WORK ORDER: Can you quote exactly the stretch of lines from the one with "(Restore.ID b) (Restore.ImageTag" through the final line of the material, both ends included?

EXTRACTED MATERIAL:
(** The options [runRestore] hands to the library. *)
Definition restore_options (t : terminal) (saFile : string) (b : Restore.t) : result Restore.t :=
  gcs ← readGCSServiceAccountFile saFile (Restore.GCSServiceAccountJSON b);
  Ok (Restore.mk
      (Restore.ID b) (Restore.ImageTag b) (Restore.ChartVersion b) (Restore.claim b) (Restore.Backend b)
      (Restore.Bucket b) (Restore.S3Provider b) (Restore.Endpoint b) (Restore.Region b)
      (setStringFromEnvIfEmpty (Restore.AccessKey b) envS3AccessKey)
      (setStringFromEnvIfEmpty (Restore.SecretKey b) envS3SecretKey)
      (setStringFromEnvIfEmpty (Restore.StorageAccount b) envAzureStorageAccount)
      (setStringFromEnvIfEmpty (Restore.StorageKey b) envAzureStorageKey)
      (setStringFromEnvIfEmpty gcs envGCSServiceAccountJSON) (Restore.GCSBucketPolicyOnly b) (Restore.Name b)
      (Restore.Prefix b) (Restore.Path b) (Restore.RcloneConfigFile b) (Restore.Remote b)
      (Restore.RcloneExtraArgs b) (Restore.ArchiveFile b) (Restore.CompressionLevel b)
      (Restore.DeleteExtraneousFiles b) (Restore.IgnoreMounted b) (Restore.NonRoot b) (Restore.Detach b)
      (Restore.NoCleanup b) (Restore.NoCleanupOnFailure b) (Restore.HelmTimeout b) (Restore.HelmValuesFiles b)
      (Restore.HelmValues b) (Restore.HelmFileValues b) (Restore.HelmStringValues b) (json t)
      (colorOutputWanted t)).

TASK OUTPUT:
      (Restore.ID b) (Restore.ImageTag b) (Restore.ChartVersion b) (Restore.claim b) (Restore.Backend b)
      (Restore.Bucket b) (Restore.S3Provider b) (Restore.Endpoint b) (Restore.Region b)
      (setStringFromEnvIfEmpty (Restore.AccessKey b) envS3AccessKey)
      (setStringFromEnvIfEmpty (Restore.SecretKey b) envS3SecretKey)
      (setStringFromEnvIfEmpty (Restore.StorageAccount b) envAzureStorageAccount)
      (setStringFromEnvIfEmpty (Restore.StorageKey b) envAzureStorageKey)
      (setStringFromEnvIfEmpty gcs envGCSServiceAccountJSON) (Restore.GCSBucketPolicyOnly b) (Restore.Name b)
      (Restore.Prefix b) (Restore.Path b) (Restore.RcloneConfigFile b) (Restore.Remote b)
      (Restore.RcloneExtraArgs b) (Restore.ArchiveFile b) (Restore.CompressionLevel b)
      (Restore.DeleteExtraneousFiles b) (Restore.IgnoreMounted b) (Restore.NonRoot b) (Restore.Detach b)
      (Restore.NoCleanup b) (Restore.NoCleanupOnFailure b) (Restore.HelmTimeout b) (Restore.HelmValuesFiles b)
      (Restore.HelmValues b) (Restore.HelmFileValues b) (Restore.HelmStringValues b) (json t)
      (colorOutputWanted t)).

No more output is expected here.